*INFORMATION GIVEN*.
(** [ACCOUNT_COPY] *)
Definition ACCOUNT_COPY : list (string * AccountCopy) := [
  ("en", mkAccountCopy
    "Activate your Rubrica account"
    "WELCOME TO RUBRICA"
    "Create your password"
    "Your Rubrica account is ready."
    "Confirm your email and choose a password to access your workspace."
    "Activate account"
    "Reset your Rubrica password"
    "ACCOUNT SECURITY"
    "Reset your password"
    "We received a request to reset your Rubrica password."
    "Use the button below to choose a new password. If you did not request this, you can ignore this email."
    "Choose new password"
    "For your security, this link expires and can only be used once.");
  ("pt-BR", mkAccountCopy
    "Ative sua conta Rubrica"
    "BEM-VINDO AO RUBRICA"
    "Crie sua senha"
    "Sua conta Rubrica está pronta."
    "Confirme seu e-mail e escolha uma senha para acessar seu espaço de trabalho."
    "Ativar conta"
    "Redefina sua senha do Rubrica"
    "SEGURANÇA DA CONTA"
    "Redefina sua senha"
    "Recebemos uma solicitação para redefinir sua senha do Rubrica."
    "Use o botão abaixo para escolher uma nova senha. Se não foi você, ignore este e-mail."
    "Escolher nova senha"
    "Para sua segurança, este link expira e só pode ser usado uma vez.");
  ("es", mkAccountCopy
    "Activa tu cuenta de Rubrica"
    "BIENVENIDO A RUBRICA"
    "Crea tu contraseña"
    "Tu cuenta de Rubrica está lista."
    "Confirma tu correo y elige una contraseña para acceder a tu espacio de trabajo."
    "Activar cuenta"
    "Restablece tu contraseña de Rubrica"
    "SEGURIDAD DE LA CUENTA"
    "Restablece tu contraseña"
    "Recibimos una solicitud para restablecer tu contraseña de Rubrica."
    "Usa el botón para elegir una nueva contraseña. Si no lo solicitaste, ignora este correo."
    "Elegir nueva contraseña"
    "Por tu seguridad, este enlace caduca y solo puede utilizarse una vez.");
  ("ja-JP", mkAccountCopy
    "Rubrica アカウントを有効にする"
    "RUBRICA へようこそ"
    "パスワードを作成"
    "Rubrica アカウントの準備ができました。"
    "メールアドレスを確認し、ワークスペースにアクセスするためのパスワードを設定してください。"
    "アカウントを有効にする"
    "Rubrica のパスワードを再設定"
    "アカウントセキュリティ"
    "パスワードを再設定"
    "Rubrica のパスワード再設定リクエストを受け付けました。"
    "下のボタンから新しいパスワードを設定してください。心当たりがない場合は、このメールを無視してください。"
    "新しいパスワードを設定"
    "安全のため、このリンクには有効期限があり、一度だけ使用できます。")
].
(** [SIGNATURE_INVITATION_COPY] *)
Definition SIGNATURE_INVITATION_COPY : list (string * InvitationCopy) := [
  ("en", mkInvitationCopy
    "Rubrica: signature requested for {document}"
    "DOCUMENT FOR SIGNATURE"
    "Your signature was requested"
    "You were invited to review and sign “{document}”."
    "Sign in with the Rubrica account associated with this email address."
    "Review and sign document"
    "This is a private access link. Do not forward this email. You can also scan the QR Code with your phone.");
  ("pt-BR", mkInvitationCopy
    "Rubrica: assinatura solicitada para {document}"
    "DOCUMENTO PARA ASSINATURA"
    "Sua assinatura foi solicitada"
    "Você foi convidado para revisar e assinar “{document}”."
    "Entre com a conta Rubrica associada a este endereço de e-mail."
    "Revisar e assinar documento"
    "Este é um link de acesso privado. Não encaminhe este e-mail. Você também pode escanear o QR Code com seu celular.");
  ("es", mkInvitationCopy
    "Rubrica: firma solicitada para {document}"
    "DOCUMENTO PARA FIRMAR"
    "Se solicitó tu firma"
    "Te invitaron a revisar y firmar “{document}”."
    "Inicia sesión con la cuenta Rubrica asociada a esta dirección de correo."
    "Revisar y firmar documento"
    "Este es un enlace de acceso privado. No reenvíes este correo. También puedes escanear el código QR con tu teléfono.");
  ("ja-JP", mkInvitationCopy
    "Rubrica: {document} の署名依頼"
    "署名対象文書"
    "署名が依頼されました"
    "「{document}」の確認と署名を依頼されています。"
    "このメールアドレスに関連付けられた Rubrica アカウントでログインしてください。"
    "文書を確認して署名する"
    "これは非公開のアクセスリンクです。このメールを転送しないでください。スマートフォンで QR コードを読み取ることもできます。")
].
(* ===== verification/Resend.v ===== *)
(** * Delivery of e-mails (notification_api, domains/resend)

    The provider of resend_service.py and the endpoint of resend_router.py, with the
    payload of resend_schema.py. *)

From S2P Require Import Prelude.
From S2P Require Import PyText.
From S2P Require Import Json.
From S2P Require Import Http.
From S2P Require Import Errors.
From S2P Require Import Orm.
From S2P Require Import EmailTemplates.
From S2P Require Import Notify.

Local Open Scope Z_scope.

(** ** The payload (resend_schema.py) *)
Record ResendEmailRequest := mkResendEmailRequest {
  re_recipient : string; re_subject : string; re_content : string; re_html : option string;
  re_inline_images : list InlineEmailImage; re_idempotency_key : string
}.
Definition points (s : string) : Z := Z.of_nat (length (code_points (chars s))).
Definition length_in (low high : Z) (s : string) : bool := (low <=? points s) && (points s <=? high).
(** [^[A-Za-z0-9._-]+$] *)
Definition file_char (c : ascii) : bool := is_alnum c || existsb (Ascii.eqb c) (chars "._-").
Definition image_ok (i : InlineEmailImage) : bool :=
  length_in 1 2000000 (image_content i) &&
  length_in 1 120 (image_filename i) && all_chars file_char (image_filename i) &&
  length_in 1 127 (image_content_id i) && all_chars file_char (image_content_id i) &&
  mem_str (image_content_type i) ["image/png"; "image/jpeg"; "image/gif"].
Definition email_request_ok (r : ResendEmailRequest) : bool :=
  length_in 3 255 (re_recipient r) && length_in 1 160 (re_subject r) &&
  length_in 1 10000 (re_content r) &&
  match re_html r with Some h => length_in 1 100000 h | None => true end &&
  (Nat.leb (length (re_inline_images r)) 3 && forallb image_ok (re_inline_images r)) &&
  length_in 8 180 (re_idempotency_key r).

Definition text_member (d : json) (k : string) : option string :=
  match d with JObj l => match assoc k l with Some (JStr s) => Some s | _ => None end | _ => None end.
Definition image_of (d : json) : option InlineEmailImage :=
  content ← text_member d "content"; filename ← text_member d "filename";
  content_id ← text_member d "content_id"; content_type ← text_member d "content_type";
  Some (mkInlineEmailImage content filename content_id content_type).
(** [ResendEmailRequest.model_validate]: [None] where it finds an error. *)
Definition email_request_of (body : json) : option ResendEmailRequest :=
  recipient ← text_member body "recipient"; subject ← text_member body "subject";
  content ← text_member body "content";
  members ← (match body with JObj l => Some l | _ => None end);
  html ← (match assoc "html" members with
          | None | Some JNull => Some None | Some (JStr h) => Some (Some h) | _ => None
          end);
  inline_images ← (match assoc "inline_images" members with
                   | None => Some [] | Some (JArr l) => mapM image_of l | _ => None
                   end);
  idempotency_key ← text_member body "idempotency_key";
  let r := mkResendEmailRequest recipient subject content html inline_images idempotency_key in
  if email_request_ok r then Some r else None.

(** ** Answers (contracts/provider.py, contracts/delivery.py) *)
Record ProviderDelivery := mkProviderDelivery { provider_message_id : string; pd_status : string }.
Record DeliveryAccepted := mkDeliveryAccepted {
  delivery_id : string; da_channel : string; da_recipient : string; da_provider : string;
  da_status : string; delivery_store : string; delivery_policy : string; persisted : bool;
  payload_stored : bool; retention_seconds : option Z; da_payload : option json;
  da_event : option json
}.

(** The arguments of the provider. *)
Module ResendEmailProvider.
Record ResendEmailProvider := make {
  _subject : string; _idempotency_key : string; _html : option string;
  _inline_images : list InlineEmailImage
}.
End ResendEmailProvider.
Abbreviation ResendEmailProvider := ResendEmailProvider.ResendEmailProvider.

Section resend.
Context `{NotifySettings} `{NotifyEnv}.

(** ** The provider (resend_service.py) *)
(** [' '.join(s.split())[:500]] *)
Definition one_line (s : string) : string := take_points 500 (join " " (words s)).
Definition named_detail (members : list (string * json)) (k : string) : list string :=
  match assoc k members with
  | Some v => if truthy v then [k +:+ "=" +:+ one_line (py_str v)] else []
  | None => []
  end.
Definition _resend_error_message (code : Z) (raw_body : string) : string :=
  let details :=
    match orjson_loads raw_body with
    | Some (JObj l) => named_detail l "name" ++ named_detail l "message"
    | _ => if nonempty raw_body then ["message=" +:+ one_line (decoded raw_body)] else []
    end in
  "Resend delivery failed with " +:+ join ", " (("HTTP " +:+ show_Z code) :: details).

Definition api_key : string := from_option id "" RESEND_API_KEY.
Definition image_dump (i : InlineEmailImage) : json :=
  JObj [("content", JStr (image_content i)); ("filename", JStr (image_filename i));
        ("content_id", JStr (image_content_id i)); ("content_type", JStr (image_content_type i))].
Definition email_payload (p : ResendEmailProvider) (recipient content : string) : json :=
  JObj ([("from", JStr RESEND_FROM_EMAIL); ("to", JArr [JStr recipient]);
         ("subject", JStr (ResendEmailProvider._subject p)); ("text", JStr content)] ++
        (if opt_nonempty (ResendEmailProvider._html p)
         then [("html", jopt_str (ResendEmailProvider._html p))] else []) ++
        match ResendEmailProvider._inline_images p with
        | [] => []
        | images => [("attachments", JArr (map image_dump images))]
        end).
Definition email_request (p : ResendEmailProvider) (recipient content : string) : WebRequest :=
  mkWebRequest "POST" "https://api.resend.com/emails"
    [("Authorization", "Bearer " +:+ api_key); ("Content-Type", "application/json");
     ("Idempotency-Key", ResendEmailProvider._idempotency_key p); ("User-Agent", "Rubrica/0.1.0")]
    (Some (orjson_dumps (email_payload p recipient content))).

Definition unavailable : exn := RuntimeError "Resend provider is unavailable".
(** The identifier in an answer of the provider. *)
Definition message_id_of (payload : json) : option string :=
  message_id ← text_member payload "id"; if nonempty message_id then Some message_id else None.
Definition deliver (p : ResendEmailProvider) (recipient content : string) (media : option json)
    : M Notify ProviderDelivery :=
  raise_if (negb (opt_nonempty RESEND_API_KEY)) (RuntimeError "Resend API key is not configured");;
  raise_if (match media with Some _ => true | None => false end)
    (RuntimeError "Resend attachments are not supported in this flow");;
  answer ← urlopen (email_request p recipient content);
  payload ← match answer with
            | Answered body => some_or (orjson_loads body) unavailable
            | Refused code body => raise (RuntimeError (_resend_error_message code body))
            | Unreachable => raise unavailable
            end;
  message_id ← some_or (message_id_of payload) (RuntimeError "Resend response did not include an e-mail id");
  mret (mkProviderDelivery message_id "accepted").

Definition verification (status : string) (verified : bool) (http_status : option Z) : json :=
  JObj ([("provider", JStr "resend"); ("status", JStr status); ("verified", JBool verified)] ++
        match http_status with Some n => [("http_status", JNum n)] | None => [] end).
Definition verify_resend_credentials : M Notify json :=
  if negb (opt_nonempty RESEND_API_KEY) then mret (verification "not_configured" false None)
  else
    answer ← urlopen (mkWebRequest "GET" "https://api.resend.com/domains"
      [("Authorization", "Bearer " +:+ api_key); ("User-Agent", "Rubrica/0.1.0")] None);
    mret (match answer with
          | Answered _ => verification "ok" true None
          | Refused code _ =>
              verification (if code =? 401 then "invalid_credentials" else "restricted_or_unavailable")
                false (Some code)
          | Unreachable => verification "unavailable" false None
          end).

(** ** The endpoint (resend_router.py) *)
Definition provider_of (payload : ResendEmailRequest) : ResendEmailProvider :=
  ResendEmailProvider.make (re_subject payload) (re_idempotency_key payload) (re_html payload)
    (re_inline_images payload).
(** The framework checks the body first. *)
Definition send_resend_email (x_rubrica_service x_rubrica_service_key : option string) (body : json)
    : M Notify DeliveryAccepted :=
  payload ← some_or (email_request_of body) (RequestValidationError (schema_findings body));
  lift (authorize_service x_rubrica_service x_rubrica_service_key);;
  delivery ← deliver (provider_of payload) (re_recipient payload) (re_content payload) None;
  mret (mkDeliveryAccepted (provider_message_id delivery) "email" (re_recipient payload) "resend"
    (pd_status delivery) "provider" "reliable" false false None None None).
End resend.

(** * What reaches the provider *)

(** ** The payload of a rendered e-mail is read back *)
Definition payload_of (m : RenderedEmail) (recipient idempotency_key : string) : ResendEmailRequest :=
  mkResendEmailRequest recipient (mail_subject m) (mail_text m) (Some (mail_html m))
    (mail_inline_images m) idempotency_key.
Lemma images_read_back l :
  mapM image_of (map (λ i, JObj
    [("content", JStr (image_content i)); ("filename", JStr (image_filename i));
     ("content_id", JStr (image_content_id i)); ("content_type", JStr (image_content_type i))]) l) = Some l.
Proof. induction l as [|[c f i t] l IH]; [done|]. cbn -[mapM] in *. cbn. by rewrite IH. Qed.
Lemma email_request_of_payload m recipient key :
  email_request_of (as_payload m recipient key) =
  if email_request_ok (payload_of m recipient key) then Some (payload_of m recipient key) else None.
Proof.
  unfold email_request_of, as_payload, text_member.
  cbn -[mapM image_of email_request_ok]. by rewrite images_read_back.
Qed.

Section facts.
Context `{NotifySettings} `{NotifyEnv}.
Implicit Types s : Notify.

(** The one request for a rendered e-mail. *)
Definition resend_request (m : RenderedEmail) (recipient key : string) : WebRequest :=
  mkWebRequest "POST" "https://api.resend.com/emails"
    [("Authorization", "Bearer " +:+ from_option id "" RESEND_API_KEY);
     ("Content-Type", "application/json"); ("Idempotency-Key", key); ("User-Agent", "Rubrica/0.1.0")]
    (Some (orjson_dumps (JObj (
       [("from", JStr RESEND_FROM_EMAIL); ("to", JArr [JStr recipient]);
        ("subject", JStr (mail_subject m)); ("text", JStr (mail_text m));
        ("html", JStr (mail_html m))] ++
       match mail_inline_images m with
       | [] => []
       | images => [("attachments", JArr (map image_dump images))]
       end)))).
(** The identifier an answer gives the e-mail. *)
Definition accepted_as (answer : web_answer) : option string :=
  match answer with Answered body => payload ← orjson_loads body; message_id_of payload | _ => None end.
Definition with_request (request : WebRequest) s : Notify :=
  s <| Notify.requests ::= λ l, l ++ [request] |>.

*ASSIGNMENT*. In the listing above, start at the line with "length_in 1 120", go on through the line with "da_status : string;", and copy each of those lines exactly; leave out all the rest.

*RESULT OF THIS TASK*.
  length_in 1 120 (image_filename i) && all_chars file_char (image_filename i) &&
  length_in 1 127 (image_content_id i) && all_chars file_char (image_content_id i) &&
  mem_str (image_content_type i) ["image/png"; "image/jpeg"; "image/gif"].
Definition email_request_ok (r : ResendEmailRequest) : bool :=
  length_in 3 255 (re_recipient r) && length_in 1 160 (re_subject r) &&
  length_in 1 10000 (re_content r) &&
  match re_html r with Some h => length_in 1 100000 h | None => true end &&
  (Nat.leb (length (re_inline_images r)) 3 && forallb image_ok (re_inline_images r)) &&
  length_in 8 180 (re_idempotency_key r).

Definition text_member (d : json) (k : string) : option string :=
  match d with JObj l => match assoc k l with Some (JStr s) => Some s | _ => None end | _ => None end.
Definition image_of (d : json) : option InlineEmailImage :=
  content ← text_member d "content"; filename ← text_member d "filename";
  content_id ← text_member d "content_id"; content_type ← text_member d "content_type";
  Some (mkInlineEmailImage content filename content_id content_type).
(** [ResendEmailRequest.model_validate]: [None] where it finds an error. *)
Definition email_request_of (body : json) : option ResendEmailRequest :=
  recipient ← text_member body "recipient"; subject ← text_member body "subject";
  content ← text_member body "content";
  members ← (match body with JObj l => Some l | _ => None end);
  html ← (match assoc "html" members with
          | None | Some JNull => Some None | Some (JStr h) => Some (Some h) | _ => None
          end);
  inline_images ← (match assoc "inline_images" members with
                   | None => Some [] | Some (JArr l) => mapM image_of l | _ => None
                   end);
  idempotency_key ← text_member body "idempotency_key";
  let r := mkResendEmailRequest recipient subject content html inline_images idempotency_key in
  if email_request_ok r then Some r else None.

(** ** Answers (contracts/provider.py, contracts/delivery.py) *)
Record ProviderDelivery := mkProviderDelivery { provider_message_id : string; pd_status : string }.
Record DeliveryAccepted := mkDeliveryAccepted {
  delivery_id : string; da_channel : string; da_recipient : string; da_provider : string;
  da_status : string; delivery_store : string; delivery_policy : string; persisted : bool;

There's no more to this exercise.